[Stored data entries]
(** The default tiers: a total is priced at 10 cents for each of its first 1024 mebibytes,
    5 for each of the next 9216 and 2 for each further one, the parts counted in whole
    mebibytes. *)
Theorem tiered_charge_closed_form sent received :
  let total := sat_add u64_max sent received in
  calculate_charge RateCard_tiered sent received =
    N.min total (1024 * MIB) / MIB * 10 + N.min (total - 1024 * MIB) (9216 * MIB) / MIB * 5 + (total - 10240 * MIB) / MIB * 2.
Proof.
  intros total. assert (total <= u64_max) as Ht by (unfold total, sat_add; lia). unfold calculate_charge. cbn [RateCard_tiered rc_model rc_tiers rc_base_fee_cents]. fold total. clearbody total.
  assert (total - 10240 * MIB <= u64_max - 10 * 1024 * MIB) as Hlast by (unfold MIB; lia).
  unfold default_tiers. cbn [tiered_charge pt_min_bytes pt_max_bytes pt_price_per_mb].
  assert (∀ x, x <= u64_max → x / MIB <= 17592186044415) as Hd by (intros x Hx; unfold MIB, u64_max in *; apply N.lt_succ_r, N.Div0.div_lt_upper_bound; lia).
  assert (∀ a b, a < 2 ^ 60 → b < 2 ^ 60 → u64_add a b = a + b) as Hadd by (intros a b Ha Hb; unfold u64_add; apply N.mod_small; lia).
  assert (∀ x p, x <= u64_max → p <= 10 → u64_mul (x / MIB) p = x / MIB * p) as Hmul.
  { intros x p Hx Hp. unfold u64_mul. apply N.mod_small. specialize (Hd x Hx). nia. }
  destruct (N.eqb_spec total 0) as [->|H0]; [done|]. replace (1024 * MIB - 0) with (1024 * MIB) by lia. replace (10 * 1024 * MIB - 1024 * MIB) with (9216 * MIB) by (unfold MIB; lia).
  replace (total - N.min total (1024 * MIB)) with (total - 1024 * MIB) by lia. rewrite Hmul by lia. pose proof (Hd (N.min total (1024 * MIB)) ltac:(lia)) as B1. rewrite (Hadd 0) by lia.
  destruct (N.eqb_spec (total - 1024 * MIB) 0) as [Hz|H1].
  { rewrite Hz. replace (total - 10240 * MIB) with 0 by (unfold MIB in *; lia). rewrite N.min_0_l, N.Div0.div_0_l. lia. }
  replace (total - 1024 * MIB - N.min (total - 1024 * MIB) (9216 * MIB)) with (total - 10240 * MIB) by (unfold MIB in *; lia).
  rewrite Hmul by lia. pose proof (Hd (N.min (total - 1024 * MIB) (9216 * MIB)) ltac:(lia)) as B2. rewrite (Hadd (0 + _)) by lia.
  destruct (N.eqb_spec (total - 10240 * MIB) 0) as [Hz|H2]; [rewrite Hz, N.Div0.div_0_l; lia|].
  rewrite (N.min_l (total - 10240 * MIB) (u64_max - 10 * 1024 * MIB)) by exact Hlast.
  rewrite Hmul by lia. pose proof (Hd (total - 10240 * MIB) ltac:(lia)) as B3. rewrite Hadd by lia. lia.
Qed.

(** ** The log and the limits *)

Lemma log_bounded now h source d kind size : (length (eh_log h) ≤ 10000)%nat → (length (eh_log (log_packet now h source d kind size)) ≤ 10000)%nat.
Proof.
  intros Hl. unfold log_packet. destruct (ehc_log_packets _); [|done]. cbn [eh_log]. rewrite length_app. cbn [length].
  destruct (Nat.ltb_spec 10000 (length (eh_log h) + 1)); rewrite ?length_drop, length_app; cbn [length]; lia.
Qed.

Lemma account_log now mono h c sent received : eh_log (account now mono h c sent received) = eh_log h.
Proof. unfold account. by destruct (ehc_enable_metering _). Qed.

(** The log of packets never exceeds 10000 entries. *)
Theorem packet_log_bounded now config ins : (length (eh_log (exit_run (ExitHandler_new now config) ins).1) ≤ 10000)%nat.
Proof.
  assert (∀ h, (length (eh_log h) ≤ 10000)%nat → (length (eh_log (exit_run h ins).1) ≤ 10000)%nat) as Hrun; [|apply Hrun; cbn; lia].
  induction ins as [|i ins IH]; intros h Hl; cbn [exit_run]; [done|]. assert (length (eh_log (exit_step h i).1) ≤ 10000)%nat as Hs.
  { destruct i as [now' mono roles source d size|now' mono c source size|now' mono c cfg|c]; cbn [exit_step]; [|by apply log_bounded; rewrite account_log|done|done].
    unfold process_packet. destruct (route roles d); [apply log_bounded; by destruct (ehc_enable_metering _)| |by apply log_bounded].
    destruct (get_or_create_meter _ _ _ _) as [m cm]. destruct (meter_check _ _ _) as [cm' [|wait]]; cbn [fst]; [|done]. by apply log_bounded; rewrite account_log. }
  destruct (exit_step h i) as [h1 res]. specialize (IH h1 Hs). by destruct (exit_run h1 ins).
Qed.

Definition unlimited (m : ExitNodeMeter) : Prop := ∀ c cm, em_clients m !! c = Some cm → cm_rate_limit cm = None.

Lemma unlimited_insert m c cm g l : unlimited m → cm_rate_limit cm = None → unlimited (mkExitNodeMeter g (<[c := cm]> (em_clients m)) l).
Proof. intros Hu Hc c' cm'. cbn [em_clients]. rewrite lookup_insert_Some. intros [[_ <-]|[_ ?]]; [done|by eapply Hu]. Qed.

Lemma unlimited_client now mono m c : unlimited m → cm_rate_limit (client_meter now mono m c) = None.
Proof. intros Hu. unfold client_meter. destruct (em_clients m !! c) as [cm|] eqn:Hc; [by eapply Hu|done]. Qed.

Lemma account_unlimited now mono h c sent received : unlimited (eh_meter h) → unlimited (eh_meter (account now mono h c sent received)).
Proof.
  intros Hu. unfold account. destruct (ehc_enable_metering _); [|done]. cbn [eh_meter send_event with_meter record_client_traffic]. apply unlimited_insert; [done|].
  cbn [meter_record cm_rate_limit]. by apply unlimited_client.
Qed.

(** The limit of the configuration is not applied: as long as no limit is set by hand for a
    client, no packet is held back, whatever [default_rate_limit] and [max_burst_bytes] are. *)
Theorem default_limit_unused now config ins :
  Forall (λ i, match i with InLimit _ _ _ _ => False | _ => True end) ins →
  Forall (λ e : ExitInput * option PacketResult, match e.2 with Some r => ∀ w, pk_action r ≠ PaRateLimited w | None => True end) (exit_run (ExitHandler_new now config) ins).2.
Proof.
  intros Hins. assert (∀ h, unlimited (eh_meter h) → Forall (λ e : ExitInput * option PacketResult, match e.2 with Some r => ∀ w, pk_action r ≠ PaRateLimited w | None => True end) (exit_run h ins).2) as Hrun;
    [|apply Hrun; intros c cm; cbn [ExitHandler_new eh_meter ExitNodeMeter_new em_clients]; by rewrite lookup_empty].
  induction Hins as [|i ins Hi Hins IH]; intros h Hu; cbn [exit_run]; [constructor|].
  assert (unlimited (eh_meter (exit_step h i).1) ∧ match (exit_step h i).2 with Some r => ∀ w, pk_action r ≠ PaRateLimited w | None => True end) as [Hu1 Hr].
  { destruct i as [now' mono roles source d size|now' mono c source size|now' mono c cfg|c]; cbn [exit_step]; [| |done|done].
    - unfold process_packet. destruct (route roles d).
      + cbn [fst snd]. rewrite (proj1 (log_packet_books _ _ _ _ _ _)). split; [by destruct (ehc_enable_metering _)|done].
      + cbn [get_or_create_meter]. unfold meter_check. rewrite unlimited_client by done. cbn [fst snd]. rewrite (proj1 (log_packet_books _ _ _ _ _ _)). split; [|done].
        apply account_unlimited. cbn [with_meter eh_meter]. unfold set_meter. apply unlimited_insert; [apply unlimited_insert; [done|]|]; by apply unlimited_client.
      + cbn [fst snd]. by rewrite (proj1 (log_packet_books _ _ _ _ _ _)).
    - cbn [process_return_packet fst snd]. rewrite (proj1 (log_packet_books _ _ _ _ _ _)). split; [by apply account_unlimited|done]. }
  destruct (exit_step h i) as [h1 res]. specialize (IH h1 Hu1). destruct (exit_run h1 ins) as [h2 rs]. by constructor.
Qed.

(** The global limit counts the bytes of the request twice: of 100 bytes none are used and a
    request for 60 is refused. *)
Example global_limit_counts_twice : check_global_limit (set_global_limit (ExitNodeMeter_new 0) (Some (mkGlobalBandwidthLimit 100 DirBoth 10))) 60 ≠ RlAllowed.
Proof. vm_compute. discriminate. Qed.

(** ** Instances *)

Definition ex_roles : ClientState := (use_gateway 0 Unconfigured (mkNodeId "g")).1.
Definition ex_inputs : list ExitInput :=
  [InPacket 0 0 ex_roles (mkNodeId "a") (IpV4 134744072) 1500; InReturn 0 0 (mkNodeId "a") (IpV4 134744072) 9000; InPacket 0 0 Unconfigured (mkNodeId "a") (IpV4 134744072) 700].

Lemma exit_accounting_witness : metered (exit_run (ExitHandler_new 0 ExitHandlerConfig_default) ex_inputs).1 (mkNodeId "a") = (1500, 9000).
Proof.
  pose proof (exit_accounting 0 ExitHandlerConfig_default ex_inputs (mkNodeId "a") eq_refl eq_refl) as H. revert H.
  destruct (exit_run (ExitHandler_new 0 ExitHandlerConfig_default) ex_inputs) as [h rs] eqn:E. intros [H _]. cbn [fst]. rewrite H. vm_compute in E. injection E as <- <-. vm_compute. reflexivity.
Defined.

Lemma packets_are_free_witness :
  match eh_billing (exit_run (ExitHandler_new 0 ExitHandlerConfig_default) ex_inputs).1 with Some b => get_current_charges b (mkNodeId "a") = 0 | None => True end.
Proof.
  destruct (eh_billing (exit_run (ExitHandler_new 0 ExitHandlerConfig_default) ex_inputs).1) as [b|] eqn:E; [|exact I].
  refine (proj1 (packets_are_free 0 ExitHandlerConfig_default ex_inputs (mkNodeId "a") 1 0 (mkInvoice "" (mkNodeId "a") 0 0 0 [] 0 0 0 "") b _ E)).
  repeat constructor; vm_compute; discriminate.
Defined.

Lemma flat_fee_per_packet_witness :
  get_current_charges (bill_traffic 0 (set_rate_card BillingEngine_new (mkNodeId "a") (RateCard_flat_rate 5000 990)) (mkNodeId "a") 1500 0) (mkNodeId "a") = 990.
Proof.
  exact (flat_fee_per_packet 0 (set_rate_card BillingEngine_new (mkNodeId "a") (RateCard_flat_rate 5000 990)) (mkNodeId "a") 990 5000 1500 0 eq_refl ltac:(vm_compute; discriminate)).
Defined.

### Problem:
Beginning at the first line of the data above, retype each line until you reach the line containing "replace (total - N.min", and include that one too. Add nothing else.

### Output of the task:
(** The default tiers: a total is priced at 10 cents for each of its first 1024 mebibytes,
    5 for each of the next 9216 and 2 for each further one, the parts counted in whole
    mebibytes. *)
Theorem tiered_charge_closed_form sent received :
  let total := sat_add u64_max sent received in
  calculate_charge RateCard_tiered sent received =
    N.min total (1024 * MIB) / MIB * 10 + N.min (total - 1024 * MIB) (9216 * MIB) / MIB * 5 + (total - 10240 * MIB) / MIB * 2.
Proof.
  intros total. assert (total <= u64_max) as Ht by (unfold total, sat_add; lia). unfold calculate_charge. cbn [RateCard_tiered rc_model rc_tiers rc_base_fee_cents]. fold total. clearbody total.
  assert (total - 10240 * MIB <= u64_max - 10 * 1024 * MIB) as Hlast by (unfold MIB; lia).
  unfold default_tiers. cbn [tiered_charge pt_min_bytes pt_max_bytes pt_price_per_mb].
  assert (∀ x, x <= u64_max → x / MIB <= 17592186044415) as Hd by (intros x Hx; unfold MIB, u64_max in *; apply N.lt_succ_r, N.Div0.div_lt_upper_bound; lia).
  assert (∀ a b, a < 2 ^ 60 → b < 2 ^ 60 → u64_add a b = a + b) as Hadd by (intros a b Ha Hb; unfold u64_add; apply N.mod_small; lia).
  assert (∀ x p, x <= u64_max → p <= 10 → u64_mul (x / MIB) p = x / MIB * p) as Hmul.
  { intros x p Hx Hp. unfold u64_mul. apply N.mod_small. specialize (Hd x Hx). nia. }
  destruct (N.eqb_spec total 0) as [->|H0]; [done|]. replace (1024 * MIB - 0) with (1024 * MIB) by lia. replace (10 * 1024 * MIB - 1024 * MIB) with (9216 * MIB) by (unfold MIB; lia).
  replace (total - N.min total (1024 * MIB)) with (total - 1024 * MIB) by lia. rewrite Hmul by lia. pose proof (Hd (N.min total (1024 * MIB)) ltac:(lia)) as B1. rewrite (Hadd 0) by lia.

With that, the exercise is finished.